* Exercise: Here the whole listing must be retyped exactly, with no line omitted.
Input data Block Start
(** * Citation checker: extraction, knowledge base, verification

    A shallow embedding of [citationChecker.py] (class [CitationChecker]) and
    the properties of its two-stage pipeline: pattern-based extraction and
    normalisation of author-year citations, and the construction and lookup
    of the verified set and the suspicious map.

    Modelling decisions.
    - A Python [str] is the list of its code points ([list N]).  Literals are
      written as Rocq strings and decoded from UTF-8 by [py].
    - The five citation patterns are terms of a small regular-expression
      syntax; [run] is a backtracking matcher that returns every way a
      pattern matches at a position, in the priority order of Python's [re]
      (greedy quantifiers first), and [finditer] scans left to right for
      non-overlapping leftmost matches.
    - [re] compiles [str] patterns in Unicode mode.  The classes [\s], [\d],
      [\w] and the case mappings are written out on ASCII; beyond ASCII they
      are read from the tables of a [unicode] record, over which every
      definition and theorem is parameterised.
    - Files are the inputs of the knowledge-base builder: [None] is a file
      that is absent or whose reading raised (the [except] branch), [Some]
      carries the content that was read. *)

From stdpp Require Import gmap strings list.
From Stdlib Require Import NArith Ascii Lia DecimalString.

Local Open Scope N_scope.
Local Open Scope list_scope.

(** ** Python strings *)

Abbreviation str := (list N).

(** UTF-8 decoding of a literal: [need] continuation bytes are still
    expected for the code point accumulated in [acc]. *)
Fixpoint utf8_decode (s : string) (acc : N) (need : nat) : str :=
  match s with
  | EmptyString => []
  | String a s' =>
      let b := N_of_ascii a in
      match need with
      | O =>
          if b <? 128 then b :: utf8_decode s' 0 0
          else if b <? 224 then utf8_decode s' (b - 192) 1
          else if b <? 240 then utf8_decode s' (b - 224) 2
          else utf8_decode s' (b - 240) 3
      | S O => (acc * 64 + (b - 128)) :: utf8_decode s' 0 0
      | S n => utf8_decode s' (acc * 64 + (b - 128)) n
      end
  end.

Definition py (s : string) : str := utf8_decode s 0 0.

Definition chr (a : ascii) : N := N_of_ascii a.

(** The tables of the Unicode database that Python consults for code points
    of 128 and above: [str.isspace], [str.isdecimal], [str.isalnum], and the
    case mappings (a code point may map to several). *)
Record unicode := {
  uni_space : N -> bool;
  uni_decimal : N -> bool;
  uni_alnum : N -> bool;
  uni_lower : N -> str;
  uni_upper : N -> str
}.

(** A database with nothing beyond ASCII: every other code point is a
    caseless symbol. *)
Definition ascii_only : unicode :=
  {| uni_space := fun _ => false;
     uni_decimal := fun _ => false;
     uni_alnum := fun _ => false;
     uni_lower := fun c => [c];
     uni_upper := fun c => [c] |}.

Definition between (lo hi c : N) : bool := (lo <=? c) && (c <=? hi).

Definition is_AZ (c : N) : bool := between 65 90 c.
Definition is_az (c : N) : bool := between 97 122 c.

Section Unicode.
Variable U : unicode.

(** [\s]: ASCII whitespace is TAB..CR, FS..US and the space. *)
Definition is_space (c : N) : bool :=
  if c <? 128 then between 9 13 c || between 28 32 c else uni_space U c.

(** [\d] *)
Definition is_digit (c : N) : bool :=
  if c <? 128 then between 48 57 c else uni_decimal U c.

(** [\w]: alphanumeric or the underscore. *)
Definition is_word (c : N) : bool :=
  if c <? 128 then is_AZ c || is_az c || between 48 57 c || (c =? 95)
  else uni_alnum U c.

Definition lower_cp (c : N) : str :=
  if c <? 128 then [if is_AZ c then c + 32 else c] else uni_lower U c.

Definition upper_cp (c : N) : str :=
  if c <? 128 then [if is_az c then c - 32 else c] else uni_upper U c.

(** [s.lower()] and [s.upper()].  (The one context-sensitive rule of
    [lower], the final sigma, chooses between two non-ASCII code points and
    is left to the table.) *)
Definition lower (s : str) : str := flat_map lower_cp s.
Definition upper (s : str) : str := flat_map upper_cp s.

(** [p in s] for strings: [p] occurs in [s] as a contiguous substring. *)
Fixpoint startswith (p s : str) : bool :=
  match p, s with
  | [], _ => true
  | a :: p', b :: s' => (a =? b) && startswith p' s'
  | _ :: _, [] => false
  end.

Fixpoint str_in (p s : str) : bool :=
  startswith p s ||
  match s with
  | [] => false
  | _ :: s' => str_in p s'
  end.

(** ** Regular expressions

    The fragment of [re] syntax that the patterns use.  Quantifiers apply to
    single-character classes only. *)
Inductive cls :=
  | Lit (c : N)     (* a literal character *)
  | UpperAZ         (* [A-Z] *)
  | LowerAZ         (* [a-z] *)
  | Digit           (* \d *)
  | Space.          (* \s *)

Inductive regex :=
  | One (k : cls)              (* k *)
  | Plus (k : cls)             (* k+ *)
  | Star (k : cls)             (* k* *)
  | Opt (k : cls)              (* k? *)
  | Rep (n : nat) (k : cls)    (* k{n} *)
  | WordB                      (* \b *)
  | Group (i : nat) (r : regex)  (* ( r ), capture group number i *)
  | Seq (r1 r2 : regex).       (* r1 r2 *)

Definition cls_ok (k : cls) (c : N) : bool :=
  match k with
  | Lit a => a =? c
  | UpperAZ => is_AZ c
  | LowerAZ => is_az c
  | Digit => is_digit c
  | Space => is_space c
  end.

(** Capture groups: the most recent binding of a group number is first. *)
Definition caps := list (nat * str).

(** One way of matching: the text consumed, the groups, the text left. *)
Definition outcome := (str * caps * str)%type.

Definition push (c : N) (o : str * str) : str * str := (c :: o.1, o.2).

(** Greedy [k*] on [s]: every prefix of the longest run of [k], longest
    first, each with the text that follows it. *)
Fixpoint star_runs (k : cls) (s : str) : list (str * str) :=
  match s with
  | c :: s' =>
      if cls_ok k c then map (push c) (star_runs k s') ++ [([], s)]
      else [([], s)]
  | [] => [([], [])]
  end.

Definition plus_runs (k : cls) (s : str) : list (str * str) :=
  match s with
  | c :: s' => if cls_ok k c then map (push c) (star_runs k s') else []
  | [] => []
  end.

Fixpoint rep_runs (n : nat) (k : cls) (s : str) : list (str * str) :=
  match n with
  | O => [([], s)]
  | S n' =>
      match s with
      | c :: s' => if cls_ok k c then map (push c) (rep_runs n' k s') else []
      | [] => []
      end
  end.

(** The character before the position reached after consuming [m]. *)
Definition prev_after (prev : option N) (m : str) : option N :=
  match last m with
  | Some c => Some c
  | None => prev
  end.

Definition word_opt (o : option N) : bool :=
  match o with
  | Some c => is_word c
  | None => false
  end.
Input data Block End
* Your response:
(** * Citation checker: extraction, knowledge base, verification

    A shallow embedding of [citationChecker.py] (class [CitationChecker]) and
    the properties of its two-stage pipeline: pattern-based extraction and
    normalisation of author-year citations, and the construction and lookup
    of the verified set and the suspicious map.

    Modelling decisions.
    - A Python [str] is the list of its code points ([list N]).  Literals are
      written as Rocq strings and decoded from UTF-8 by [py].
    - The five citation patterns are terms of a small regular-expression
      syntax; [run] is a backtracking matcher that returns every way a
      pattern matches at a position, in the priority order of Python's [re]
      (greedy quantifiers first), and [finditer] scans left to right for
      non-overlapping leftmost matches.
    - [re] compiles [str] patterns in Unicode mode.  The classes [\s], [\d],
      [\w] and the case mappings are written out on ASCII; beyond ASCII they
      are read from the tables of a [unicode] record, over which every
      definition and theorem is parameterised.
    - Files are the inputs of the knowledge-base builder: [None] is a file
      that is absent or whose reading raised (the [except] branch), [Some]
      carries the content that was read. *)

From stdpp Require Import gmap strings list.
From Stdlib Require Import NArith Ascii Lia DecimalString.

Local Open Scope N_scope.
Local Open Scope list_scope.

(** ** Python strings *)

Abbreviation str := (list N).

(** UTF-8 decoding of a literal: [need] continuation bytes are still
    expected for the code point accumulated in [acc]. *)
Fixpoint utf8_decode (s : string) (acc : N) (need : nat) : str :=
  match s with
  | EmptyString => []
  | String a s' =>
      let b := N_of_ascii a in
      match need with
      | O =>
          if b <? 128 then b :: utf8_decode s' 0 0
          else if b <? 224 then utf8_decode s' (b - 192) 1
          else if b <? 240 then utf8_decode s' (b - 224) 2
          else utf8_decode s' (b - 240) 3
      | S O => (acc * 64 + (b - 128)) :: utf8_decode s' 0 0
      | S n => utf8_decode s' (acc * 64 + (b - 128)) n
      end
  end.

Definition py (s : string) : str := utf8_decode s 0 0.

Definition chr (a : ascii) : N := N_of_ascii a.

(** The tables of the Unicode database that Python consults for code points
    of 128 and above: [str.isspace], [str.isdecimal], [str.isalnum], and the
    case mappings (a code point may map to several). *)
Record unicode := {
  uni_space : N -> bool;
  uni_decimal : N -> bool;
  uni_alnum : N -> bool;
  uni_lower : N -> str;
  uni_upper : N -> str
}.

(** A database with nothing beyond ASCII: every other code point is a
    caseless symbol. *)
Definition ascii_only : unicode :=
  {| uni_space := fun _ => false;
     uni_decimal := fun _ => false;
     uni_alnum := fun _ => false;
     uni_lower := fun c => [c];
     uni_upper := fun c => [c] |}.

Definition between (lo hi c : N) : bool := (lo <=? c) && (c <=? hi).

Definition is_AZ (c : N) : bool := between 65 90 c.
Definition is_az (c : N) : bool := between 97 122 c.

Section Unicode.
Variable U : unicode.

(** [\s]: ASCII whitespace is TAB..CR, FS..US and the space. *)
Definition is_space (c : N) : bool :=
  if c <? 128 then between 9 13 c || between 28 32 c else uni_space U c.

(** [\d] *)
Definition is_digit (c : N) : bool :=
  if c <? 128 then between 48 57 c else uni_decimal U c.

(** [\w]: alphanumeric or the underscore. *)
Definition is_word (c : N) : bool :=
  if c <? 128 then is_AZ c || is_az c || between 48 57 c || (c =? 95)
  else uni_alnum U c.

Definition lower_cp (c : N) : str :=
  if c <? 128 then [if is_AZ c then c + 32 else c] else uni_lower U c.

Definition upper_cp (c : N) : str :=
  if c <? 128 then [if is_az c then c - 32 else c] else uni_upper U c.

(** [s.lower()] and [s.upper()].  (The one context-sensitive rule of
    [lower], the final sigma, chooses between two non-ASCII code points and
    is left to the table.) *)
Definition lower (s : str) : str := flat_map lower_cp s.
Definition upper (s : str) : str := flat_map upper_cp s.

(** [p in s] for strings: [p] occurs in [s] as a contiguous substring. *)
Fixpoint startswith (p s : str) : bool :=
  match p, s with
  | [], _ => true
  | a :: p', b :: s' => (a =? b) && startswith p' s'
  | _ :: _, [] => false
  end.

Fixpoint str_in (p s : str) : bool :=
  startswith p s ||
  match s with
  | [] => false
  | _ :: s' => str_in p s'
  end.

(** ** Regular expressions

    The fragment of [re] syntax that the patterns use.  Quantifiers apply to
    single-character classes only. *)
Inductive cls :=
  | Lit (c : N)     (* a literal character *)
  | UpperAZ         (* [A-Z] *)
  | LowerAZ         (* [a-z] *)
  | Digit           (* \d *)
  | Space.          (* \s *)

Inductive regex :=
  | One (k : cls)              (* k *)
  | Plus (k : cls)             (* k+ *)
  | Star (k : cls)             (* k* *)
  | Opt (k : cls)              (* k? *)
  | Rep (n : nat) (k : cls)    (* k{n} *)
  | WordB                      (* \b *)
  | Group (i : nat) (r : regex)  (* ( r ), capture group number i *)
  | Seq (r1 r2 : regex).       (* r1 r2 *)

Definition cls_ok (k : cls) (c : N) : bool :=
  match k with
  | Lit a => a =? c
  | UpperAZ => is_AZ c
  | LowerAZ => is_az c
  | Digit => is_digit c
  | Space => is_space c
  end.

(** Capture groups: the most recent binding of a group number is first. *)
Definition caps := list (nat * str).

(** One way of matching: the text consumed, the groups, the text left. *)
Definition outcome := (str * caps * str)%type.

Definition push (c : N) (o : str * str) : str * str := (c :: o.1, o.2).

(** Greedy [k*] on [s]: every prefix of the longest run of [k], longest
    first, each with the text that follows it. *)
Fixpoint star_runs (k : cls) (s : str) : list (str * str) :=
  match s with
  | c :: s' =>
      if cls_ok k c then map (push c) (star_runs k s') ++ [([], s)]
      else [([], s)]
  | [] => [([], [])]
  end.

Definition plus_runs (k : cls) (s : str) : list (str * str) :=
  match s with
  | c :: s' => if cls_ok k c then map (push c) (star_runs k s') else []
  | [] => []
  end.

Fixpoint rep_runs (n : nat) (k : cls) (s : str) : list (str * str) :=
  match n with
  | O => [([], s)]
  | S n' =>
      match s with
      | c :: s' => if cls_ok k c then map (push c) (rep_runs n' k s') else []
      | [] => []
      end
  end.

(** The character before the position reached after consuming [m]. *)
Definition prev_after (prev : option N) (m : str) : option N :=
  match last m with
  | Some c => Some c
  | None => prev
  end.

Definition word_opt (o : option N) : bool :=
  match o with
  | Some c => is_word c
  | None => false
  end.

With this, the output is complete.